* TASK ITEM: Check which lines in the records hold "TaskService" and report how many there are, with no other text.

* GIVEN INFORMATION:
◇ ◇ ◇ ◇ ◇

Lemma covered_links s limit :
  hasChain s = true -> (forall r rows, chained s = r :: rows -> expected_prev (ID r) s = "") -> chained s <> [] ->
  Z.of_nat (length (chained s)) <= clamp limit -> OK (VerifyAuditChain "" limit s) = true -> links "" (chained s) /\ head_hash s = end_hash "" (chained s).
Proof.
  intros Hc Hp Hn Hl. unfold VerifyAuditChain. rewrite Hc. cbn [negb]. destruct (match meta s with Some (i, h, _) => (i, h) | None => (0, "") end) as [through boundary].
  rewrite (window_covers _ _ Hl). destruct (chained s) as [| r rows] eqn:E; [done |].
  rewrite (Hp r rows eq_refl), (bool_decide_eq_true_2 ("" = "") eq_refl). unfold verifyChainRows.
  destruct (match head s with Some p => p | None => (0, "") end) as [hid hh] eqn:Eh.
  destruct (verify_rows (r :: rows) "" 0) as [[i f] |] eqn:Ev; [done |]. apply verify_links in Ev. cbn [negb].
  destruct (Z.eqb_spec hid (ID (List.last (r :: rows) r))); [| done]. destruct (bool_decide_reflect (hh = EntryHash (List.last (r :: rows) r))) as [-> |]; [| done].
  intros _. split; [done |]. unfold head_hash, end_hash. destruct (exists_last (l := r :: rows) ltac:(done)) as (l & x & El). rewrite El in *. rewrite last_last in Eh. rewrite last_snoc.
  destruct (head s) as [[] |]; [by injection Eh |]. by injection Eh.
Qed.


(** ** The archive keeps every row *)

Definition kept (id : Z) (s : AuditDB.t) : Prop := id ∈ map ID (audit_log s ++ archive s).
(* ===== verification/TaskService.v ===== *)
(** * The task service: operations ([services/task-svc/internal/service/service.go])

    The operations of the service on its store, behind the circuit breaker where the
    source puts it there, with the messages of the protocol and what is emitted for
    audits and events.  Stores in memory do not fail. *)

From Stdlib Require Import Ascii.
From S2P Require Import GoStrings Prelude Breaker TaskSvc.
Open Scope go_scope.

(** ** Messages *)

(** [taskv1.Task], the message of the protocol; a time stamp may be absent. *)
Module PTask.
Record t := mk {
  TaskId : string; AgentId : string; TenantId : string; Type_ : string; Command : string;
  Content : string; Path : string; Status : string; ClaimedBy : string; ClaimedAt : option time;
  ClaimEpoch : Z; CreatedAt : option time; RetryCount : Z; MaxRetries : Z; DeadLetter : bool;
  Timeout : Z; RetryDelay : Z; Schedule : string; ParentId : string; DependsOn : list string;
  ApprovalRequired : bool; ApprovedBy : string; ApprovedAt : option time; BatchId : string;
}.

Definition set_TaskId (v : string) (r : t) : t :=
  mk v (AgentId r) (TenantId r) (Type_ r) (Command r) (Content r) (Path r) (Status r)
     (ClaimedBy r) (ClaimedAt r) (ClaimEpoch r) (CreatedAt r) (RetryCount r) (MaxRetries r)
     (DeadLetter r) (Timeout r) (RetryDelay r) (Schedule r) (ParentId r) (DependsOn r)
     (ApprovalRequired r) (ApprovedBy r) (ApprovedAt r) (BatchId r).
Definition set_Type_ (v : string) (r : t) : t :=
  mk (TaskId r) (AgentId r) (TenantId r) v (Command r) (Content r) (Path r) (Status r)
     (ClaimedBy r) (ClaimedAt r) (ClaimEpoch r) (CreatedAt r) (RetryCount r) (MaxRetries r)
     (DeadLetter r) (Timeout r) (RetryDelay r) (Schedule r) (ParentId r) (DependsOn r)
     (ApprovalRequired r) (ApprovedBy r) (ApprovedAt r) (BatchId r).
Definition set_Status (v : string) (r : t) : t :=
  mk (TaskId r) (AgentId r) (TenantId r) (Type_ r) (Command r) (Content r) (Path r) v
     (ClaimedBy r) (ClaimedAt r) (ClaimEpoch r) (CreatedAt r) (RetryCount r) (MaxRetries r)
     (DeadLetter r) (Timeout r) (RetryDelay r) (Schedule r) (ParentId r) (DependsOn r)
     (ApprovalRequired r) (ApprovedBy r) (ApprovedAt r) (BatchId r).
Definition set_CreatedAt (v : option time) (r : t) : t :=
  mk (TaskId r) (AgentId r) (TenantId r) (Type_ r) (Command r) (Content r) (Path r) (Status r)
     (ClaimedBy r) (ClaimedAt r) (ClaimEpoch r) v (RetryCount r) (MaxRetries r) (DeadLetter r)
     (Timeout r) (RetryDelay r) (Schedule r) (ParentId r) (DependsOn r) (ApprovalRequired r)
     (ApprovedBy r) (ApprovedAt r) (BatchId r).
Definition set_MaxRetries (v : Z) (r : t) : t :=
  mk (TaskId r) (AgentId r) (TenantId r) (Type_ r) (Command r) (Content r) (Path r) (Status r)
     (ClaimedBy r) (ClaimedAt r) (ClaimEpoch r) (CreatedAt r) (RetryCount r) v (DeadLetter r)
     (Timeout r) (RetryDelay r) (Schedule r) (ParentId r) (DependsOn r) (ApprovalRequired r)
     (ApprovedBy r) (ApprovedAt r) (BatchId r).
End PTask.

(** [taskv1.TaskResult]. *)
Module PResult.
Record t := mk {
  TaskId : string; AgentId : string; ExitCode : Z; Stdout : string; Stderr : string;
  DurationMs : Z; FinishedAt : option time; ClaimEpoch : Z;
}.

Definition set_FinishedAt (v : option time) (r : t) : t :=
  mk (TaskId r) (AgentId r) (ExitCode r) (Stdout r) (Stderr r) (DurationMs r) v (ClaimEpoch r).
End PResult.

◇ ◇ ◇ ◇ ◇

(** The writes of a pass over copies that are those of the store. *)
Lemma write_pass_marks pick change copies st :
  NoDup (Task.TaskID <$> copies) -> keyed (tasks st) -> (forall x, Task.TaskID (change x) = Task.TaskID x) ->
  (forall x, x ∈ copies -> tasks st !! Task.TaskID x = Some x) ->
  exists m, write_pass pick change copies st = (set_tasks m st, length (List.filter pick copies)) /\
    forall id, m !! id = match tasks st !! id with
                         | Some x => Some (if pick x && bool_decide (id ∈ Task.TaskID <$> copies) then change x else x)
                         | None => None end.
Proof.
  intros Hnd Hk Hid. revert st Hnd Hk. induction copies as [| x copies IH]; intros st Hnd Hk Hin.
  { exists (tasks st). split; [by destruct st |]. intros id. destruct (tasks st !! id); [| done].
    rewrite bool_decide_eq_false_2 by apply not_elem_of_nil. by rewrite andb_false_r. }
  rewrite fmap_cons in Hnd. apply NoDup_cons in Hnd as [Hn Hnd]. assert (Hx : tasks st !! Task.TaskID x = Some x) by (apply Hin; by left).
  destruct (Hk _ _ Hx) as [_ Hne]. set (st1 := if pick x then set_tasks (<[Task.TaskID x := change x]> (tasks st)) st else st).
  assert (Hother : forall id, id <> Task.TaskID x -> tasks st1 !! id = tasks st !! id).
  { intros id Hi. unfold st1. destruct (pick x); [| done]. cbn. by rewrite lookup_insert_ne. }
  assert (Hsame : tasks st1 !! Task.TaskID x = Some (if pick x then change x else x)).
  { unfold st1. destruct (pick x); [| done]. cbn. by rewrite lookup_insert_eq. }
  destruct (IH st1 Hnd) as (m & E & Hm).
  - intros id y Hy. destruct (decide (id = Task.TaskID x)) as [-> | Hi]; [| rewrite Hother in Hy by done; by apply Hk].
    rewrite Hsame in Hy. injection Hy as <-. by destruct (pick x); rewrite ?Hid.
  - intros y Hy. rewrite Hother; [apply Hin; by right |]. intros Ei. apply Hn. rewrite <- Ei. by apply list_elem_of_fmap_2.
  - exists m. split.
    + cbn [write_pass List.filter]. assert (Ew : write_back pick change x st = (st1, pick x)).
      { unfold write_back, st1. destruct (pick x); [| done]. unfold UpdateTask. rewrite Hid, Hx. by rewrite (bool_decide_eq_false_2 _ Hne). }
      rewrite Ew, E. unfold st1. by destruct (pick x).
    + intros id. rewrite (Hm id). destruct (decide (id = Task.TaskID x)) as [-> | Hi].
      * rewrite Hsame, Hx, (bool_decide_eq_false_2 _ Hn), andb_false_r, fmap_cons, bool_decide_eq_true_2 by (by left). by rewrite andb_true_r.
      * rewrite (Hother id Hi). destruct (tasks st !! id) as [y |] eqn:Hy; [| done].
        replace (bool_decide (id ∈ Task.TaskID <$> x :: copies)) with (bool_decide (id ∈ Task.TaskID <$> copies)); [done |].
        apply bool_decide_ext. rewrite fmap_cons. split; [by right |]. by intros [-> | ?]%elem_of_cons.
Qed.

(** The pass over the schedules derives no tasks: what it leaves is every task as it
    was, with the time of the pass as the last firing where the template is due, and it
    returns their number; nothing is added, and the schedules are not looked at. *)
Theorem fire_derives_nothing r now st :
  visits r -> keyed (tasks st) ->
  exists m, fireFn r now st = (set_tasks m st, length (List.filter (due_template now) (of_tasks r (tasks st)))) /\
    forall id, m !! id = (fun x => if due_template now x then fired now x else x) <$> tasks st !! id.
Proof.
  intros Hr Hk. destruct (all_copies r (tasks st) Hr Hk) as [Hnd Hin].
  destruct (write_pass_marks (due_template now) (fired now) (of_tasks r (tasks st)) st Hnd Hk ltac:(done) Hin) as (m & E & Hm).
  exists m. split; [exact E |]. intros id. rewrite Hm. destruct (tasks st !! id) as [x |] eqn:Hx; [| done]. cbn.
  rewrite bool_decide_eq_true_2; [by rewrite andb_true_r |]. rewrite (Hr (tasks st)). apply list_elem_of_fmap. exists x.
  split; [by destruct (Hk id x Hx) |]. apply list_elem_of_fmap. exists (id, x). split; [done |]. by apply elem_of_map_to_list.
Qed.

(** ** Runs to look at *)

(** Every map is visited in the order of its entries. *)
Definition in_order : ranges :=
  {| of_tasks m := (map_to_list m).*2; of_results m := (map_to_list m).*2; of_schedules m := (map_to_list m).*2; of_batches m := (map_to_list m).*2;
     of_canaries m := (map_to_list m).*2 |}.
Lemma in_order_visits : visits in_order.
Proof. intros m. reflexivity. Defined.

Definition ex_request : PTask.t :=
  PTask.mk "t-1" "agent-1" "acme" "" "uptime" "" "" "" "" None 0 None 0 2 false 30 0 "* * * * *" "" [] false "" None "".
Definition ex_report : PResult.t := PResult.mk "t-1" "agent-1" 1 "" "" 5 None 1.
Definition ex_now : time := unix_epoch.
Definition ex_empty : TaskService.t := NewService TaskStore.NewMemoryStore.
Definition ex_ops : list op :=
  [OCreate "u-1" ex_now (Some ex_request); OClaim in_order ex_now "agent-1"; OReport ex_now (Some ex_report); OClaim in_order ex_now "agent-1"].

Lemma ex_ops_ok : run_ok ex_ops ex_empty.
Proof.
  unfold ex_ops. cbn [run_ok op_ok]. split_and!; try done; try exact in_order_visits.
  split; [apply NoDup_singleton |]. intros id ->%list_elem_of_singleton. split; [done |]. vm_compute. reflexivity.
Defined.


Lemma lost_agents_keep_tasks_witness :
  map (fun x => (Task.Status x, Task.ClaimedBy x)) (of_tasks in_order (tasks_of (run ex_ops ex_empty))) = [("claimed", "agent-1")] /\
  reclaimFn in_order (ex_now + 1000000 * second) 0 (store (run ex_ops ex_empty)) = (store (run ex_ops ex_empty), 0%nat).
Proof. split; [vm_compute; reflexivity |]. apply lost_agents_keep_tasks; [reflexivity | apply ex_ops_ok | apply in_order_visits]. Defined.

◇ ◇ ◇ ◇ ◇

* RESULT OF THE TASK: 2